Dataset entries:
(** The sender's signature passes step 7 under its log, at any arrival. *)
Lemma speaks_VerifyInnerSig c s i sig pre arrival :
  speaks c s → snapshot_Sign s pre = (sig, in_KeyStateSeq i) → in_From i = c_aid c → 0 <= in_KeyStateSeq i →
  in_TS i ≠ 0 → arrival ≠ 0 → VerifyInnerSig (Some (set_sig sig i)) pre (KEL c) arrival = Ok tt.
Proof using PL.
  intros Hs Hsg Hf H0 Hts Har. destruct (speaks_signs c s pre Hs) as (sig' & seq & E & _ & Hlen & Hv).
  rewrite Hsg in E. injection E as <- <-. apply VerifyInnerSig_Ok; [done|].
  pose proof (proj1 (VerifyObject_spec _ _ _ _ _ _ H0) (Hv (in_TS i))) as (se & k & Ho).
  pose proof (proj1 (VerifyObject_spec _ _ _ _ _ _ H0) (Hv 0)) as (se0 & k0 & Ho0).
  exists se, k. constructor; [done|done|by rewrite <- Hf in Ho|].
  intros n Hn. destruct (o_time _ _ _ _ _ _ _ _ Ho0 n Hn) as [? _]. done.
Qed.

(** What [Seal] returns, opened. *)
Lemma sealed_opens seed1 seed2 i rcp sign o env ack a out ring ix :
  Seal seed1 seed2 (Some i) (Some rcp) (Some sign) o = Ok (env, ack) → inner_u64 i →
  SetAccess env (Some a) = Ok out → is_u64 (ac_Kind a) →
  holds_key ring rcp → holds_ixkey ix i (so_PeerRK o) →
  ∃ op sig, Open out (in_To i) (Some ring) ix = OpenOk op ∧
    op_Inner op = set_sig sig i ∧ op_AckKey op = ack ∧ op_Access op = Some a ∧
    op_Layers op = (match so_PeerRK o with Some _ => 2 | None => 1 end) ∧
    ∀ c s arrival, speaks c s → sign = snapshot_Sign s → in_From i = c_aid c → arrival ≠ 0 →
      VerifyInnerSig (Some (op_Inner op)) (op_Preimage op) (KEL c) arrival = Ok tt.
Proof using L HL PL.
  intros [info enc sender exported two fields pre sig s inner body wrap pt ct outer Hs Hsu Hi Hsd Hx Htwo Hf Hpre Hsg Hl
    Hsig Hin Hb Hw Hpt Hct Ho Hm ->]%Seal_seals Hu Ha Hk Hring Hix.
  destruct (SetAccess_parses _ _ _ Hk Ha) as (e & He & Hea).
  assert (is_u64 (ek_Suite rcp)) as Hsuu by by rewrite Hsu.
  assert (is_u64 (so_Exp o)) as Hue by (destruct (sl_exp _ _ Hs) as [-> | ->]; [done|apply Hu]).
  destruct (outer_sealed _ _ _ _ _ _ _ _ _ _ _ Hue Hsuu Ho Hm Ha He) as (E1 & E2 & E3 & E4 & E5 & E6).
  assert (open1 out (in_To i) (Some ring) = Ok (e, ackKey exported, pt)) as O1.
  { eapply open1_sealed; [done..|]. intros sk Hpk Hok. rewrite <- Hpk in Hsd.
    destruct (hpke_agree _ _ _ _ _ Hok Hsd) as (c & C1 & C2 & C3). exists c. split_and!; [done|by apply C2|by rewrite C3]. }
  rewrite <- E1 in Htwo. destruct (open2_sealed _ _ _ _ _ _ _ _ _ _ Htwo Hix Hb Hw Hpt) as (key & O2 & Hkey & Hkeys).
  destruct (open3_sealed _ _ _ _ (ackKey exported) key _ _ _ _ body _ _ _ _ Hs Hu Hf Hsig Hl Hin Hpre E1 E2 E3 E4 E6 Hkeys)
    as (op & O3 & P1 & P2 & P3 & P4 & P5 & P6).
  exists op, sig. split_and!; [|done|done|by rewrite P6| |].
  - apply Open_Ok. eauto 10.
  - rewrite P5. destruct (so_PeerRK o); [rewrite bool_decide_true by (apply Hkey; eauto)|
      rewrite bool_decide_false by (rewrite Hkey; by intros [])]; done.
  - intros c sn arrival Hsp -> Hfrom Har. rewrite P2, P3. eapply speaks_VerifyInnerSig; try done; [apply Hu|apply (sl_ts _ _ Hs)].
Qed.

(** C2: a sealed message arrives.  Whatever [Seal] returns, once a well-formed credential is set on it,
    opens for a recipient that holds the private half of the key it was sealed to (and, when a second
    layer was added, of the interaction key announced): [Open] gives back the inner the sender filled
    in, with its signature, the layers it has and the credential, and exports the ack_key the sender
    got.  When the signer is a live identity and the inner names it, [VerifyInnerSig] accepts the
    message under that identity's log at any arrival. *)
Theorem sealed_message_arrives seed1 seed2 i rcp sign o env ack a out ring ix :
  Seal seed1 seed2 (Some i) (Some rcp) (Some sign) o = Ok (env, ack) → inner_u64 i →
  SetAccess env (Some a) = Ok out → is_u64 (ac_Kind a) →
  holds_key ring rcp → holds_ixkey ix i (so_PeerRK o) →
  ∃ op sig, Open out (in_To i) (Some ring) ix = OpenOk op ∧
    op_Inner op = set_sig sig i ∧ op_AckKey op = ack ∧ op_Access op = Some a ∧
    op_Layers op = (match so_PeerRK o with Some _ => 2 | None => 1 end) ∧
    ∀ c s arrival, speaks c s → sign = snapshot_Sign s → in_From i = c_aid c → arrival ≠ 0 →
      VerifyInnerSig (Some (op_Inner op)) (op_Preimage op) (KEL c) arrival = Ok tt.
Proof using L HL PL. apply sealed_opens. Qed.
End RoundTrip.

--

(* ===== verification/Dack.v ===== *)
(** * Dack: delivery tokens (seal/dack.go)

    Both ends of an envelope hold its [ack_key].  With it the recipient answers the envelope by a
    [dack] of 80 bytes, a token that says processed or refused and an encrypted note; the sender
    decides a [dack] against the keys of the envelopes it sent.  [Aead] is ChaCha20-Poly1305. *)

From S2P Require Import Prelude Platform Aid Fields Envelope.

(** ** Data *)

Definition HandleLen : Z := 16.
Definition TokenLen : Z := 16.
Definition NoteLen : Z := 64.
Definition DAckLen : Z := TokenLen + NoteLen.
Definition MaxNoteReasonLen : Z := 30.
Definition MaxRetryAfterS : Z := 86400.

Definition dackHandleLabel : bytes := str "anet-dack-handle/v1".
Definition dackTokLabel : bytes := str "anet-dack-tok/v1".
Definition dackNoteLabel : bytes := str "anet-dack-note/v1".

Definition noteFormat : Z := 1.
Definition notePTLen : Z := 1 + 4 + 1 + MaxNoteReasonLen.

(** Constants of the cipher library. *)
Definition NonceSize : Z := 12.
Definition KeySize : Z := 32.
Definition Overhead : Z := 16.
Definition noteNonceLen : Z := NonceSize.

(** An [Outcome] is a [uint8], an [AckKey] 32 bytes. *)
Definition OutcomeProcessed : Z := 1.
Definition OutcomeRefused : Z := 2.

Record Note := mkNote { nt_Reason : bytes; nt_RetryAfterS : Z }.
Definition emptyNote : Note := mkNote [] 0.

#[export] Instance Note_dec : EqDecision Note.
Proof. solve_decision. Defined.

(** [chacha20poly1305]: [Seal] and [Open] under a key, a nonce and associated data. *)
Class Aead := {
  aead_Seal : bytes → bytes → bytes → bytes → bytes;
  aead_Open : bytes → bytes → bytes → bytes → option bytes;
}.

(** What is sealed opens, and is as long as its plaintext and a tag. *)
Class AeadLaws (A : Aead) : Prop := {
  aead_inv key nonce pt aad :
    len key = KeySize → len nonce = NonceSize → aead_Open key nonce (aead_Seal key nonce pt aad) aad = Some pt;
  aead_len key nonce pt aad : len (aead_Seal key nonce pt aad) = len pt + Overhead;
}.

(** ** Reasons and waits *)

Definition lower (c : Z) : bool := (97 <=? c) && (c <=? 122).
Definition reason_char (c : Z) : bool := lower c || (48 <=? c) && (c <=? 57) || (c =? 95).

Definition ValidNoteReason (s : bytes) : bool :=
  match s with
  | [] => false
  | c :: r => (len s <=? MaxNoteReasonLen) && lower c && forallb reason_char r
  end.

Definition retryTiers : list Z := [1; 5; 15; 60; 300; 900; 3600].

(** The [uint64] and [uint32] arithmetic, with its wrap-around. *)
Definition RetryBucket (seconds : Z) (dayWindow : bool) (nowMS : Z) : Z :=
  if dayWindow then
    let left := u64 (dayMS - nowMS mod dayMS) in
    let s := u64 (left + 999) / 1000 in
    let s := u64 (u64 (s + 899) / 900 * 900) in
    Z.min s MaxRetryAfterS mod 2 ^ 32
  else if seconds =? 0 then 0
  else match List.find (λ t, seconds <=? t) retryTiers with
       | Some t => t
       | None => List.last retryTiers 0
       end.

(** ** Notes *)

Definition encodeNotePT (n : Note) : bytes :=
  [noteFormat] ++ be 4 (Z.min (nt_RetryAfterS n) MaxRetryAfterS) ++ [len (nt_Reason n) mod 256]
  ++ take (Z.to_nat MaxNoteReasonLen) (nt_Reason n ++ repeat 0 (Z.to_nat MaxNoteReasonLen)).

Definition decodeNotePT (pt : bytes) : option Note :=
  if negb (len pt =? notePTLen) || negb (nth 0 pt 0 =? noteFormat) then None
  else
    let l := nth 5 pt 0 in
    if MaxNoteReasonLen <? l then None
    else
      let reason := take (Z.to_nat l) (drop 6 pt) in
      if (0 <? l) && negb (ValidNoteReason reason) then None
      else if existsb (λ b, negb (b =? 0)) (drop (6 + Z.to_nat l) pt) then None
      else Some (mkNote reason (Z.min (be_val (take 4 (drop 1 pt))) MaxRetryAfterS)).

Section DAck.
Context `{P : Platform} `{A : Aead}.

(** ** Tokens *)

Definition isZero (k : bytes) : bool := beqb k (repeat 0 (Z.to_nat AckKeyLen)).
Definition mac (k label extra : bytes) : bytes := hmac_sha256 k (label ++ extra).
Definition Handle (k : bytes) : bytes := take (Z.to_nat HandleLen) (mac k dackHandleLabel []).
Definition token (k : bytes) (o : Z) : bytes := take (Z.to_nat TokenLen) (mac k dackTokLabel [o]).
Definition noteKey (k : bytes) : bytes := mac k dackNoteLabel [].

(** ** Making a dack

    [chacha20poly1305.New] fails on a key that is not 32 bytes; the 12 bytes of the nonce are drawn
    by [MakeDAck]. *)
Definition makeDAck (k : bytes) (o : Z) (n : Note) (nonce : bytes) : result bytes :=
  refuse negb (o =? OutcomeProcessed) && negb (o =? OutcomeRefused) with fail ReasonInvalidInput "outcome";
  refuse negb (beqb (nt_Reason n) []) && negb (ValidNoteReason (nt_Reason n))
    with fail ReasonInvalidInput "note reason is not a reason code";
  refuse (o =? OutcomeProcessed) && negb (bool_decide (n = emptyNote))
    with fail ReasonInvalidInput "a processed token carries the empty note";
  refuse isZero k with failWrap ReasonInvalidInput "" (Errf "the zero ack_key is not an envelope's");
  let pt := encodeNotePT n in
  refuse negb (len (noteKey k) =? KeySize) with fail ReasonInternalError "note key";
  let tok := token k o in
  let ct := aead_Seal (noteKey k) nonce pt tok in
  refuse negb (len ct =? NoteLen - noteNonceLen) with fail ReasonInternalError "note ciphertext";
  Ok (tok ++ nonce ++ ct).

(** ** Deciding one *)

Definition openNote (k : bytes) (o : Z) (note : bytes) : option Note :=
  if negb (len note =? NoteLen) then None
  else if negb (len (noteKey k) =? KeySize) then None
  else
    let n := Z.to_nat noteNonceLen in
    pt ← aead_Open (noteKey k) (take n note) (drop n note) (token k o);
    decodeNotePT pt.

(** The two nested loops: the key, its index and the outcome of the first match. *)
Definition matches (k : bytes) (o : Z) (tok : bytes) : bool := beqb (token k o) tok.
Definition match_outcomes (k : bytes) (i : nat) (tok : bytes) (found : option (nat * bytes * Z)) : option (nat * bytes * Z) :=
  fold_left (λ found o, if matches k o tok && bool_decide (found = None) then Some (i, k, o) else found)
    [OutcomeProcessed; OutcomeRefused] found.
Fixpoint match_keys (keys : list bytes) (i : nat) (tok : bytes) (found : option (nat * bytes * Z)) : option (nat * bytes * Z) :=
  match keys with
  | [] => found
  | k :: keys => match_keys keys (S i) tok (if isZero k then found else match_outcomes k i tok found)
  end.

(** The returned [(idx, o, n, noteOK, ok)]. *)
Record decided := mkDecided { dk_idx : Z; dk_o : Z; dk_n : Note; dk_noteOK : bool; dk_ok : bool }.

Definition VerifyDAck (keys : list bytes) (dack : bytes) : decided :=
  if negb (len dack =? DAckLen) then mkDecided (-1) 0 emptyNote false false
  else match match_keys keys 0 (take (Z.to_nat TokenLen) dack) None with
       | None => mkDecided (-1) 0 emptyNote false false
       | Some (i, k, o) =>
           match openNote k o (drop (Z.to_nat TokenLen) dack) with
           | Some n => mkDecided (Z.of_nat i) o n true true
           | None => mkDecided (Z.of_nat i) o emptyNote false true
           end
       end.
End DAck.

● WHAT TO DO:
In the entries above, find each line with the word "body" and return it.

● RESULT OF THE TASK:
  intros [info enc sender exported two fields pre sig s inner body wrap pt ct outer Hs Hsu Hi Hsd Hx Htwo Hf Hpre Hsg Hl
  destruct (open3_sealed _ _ _ _ (ackKey exported) key _ _ _ _ body _ _ _ _ Hs Hu Hf Hsig Hl Hin Hpre E1 E2 E3 E4 E6 Hkeys)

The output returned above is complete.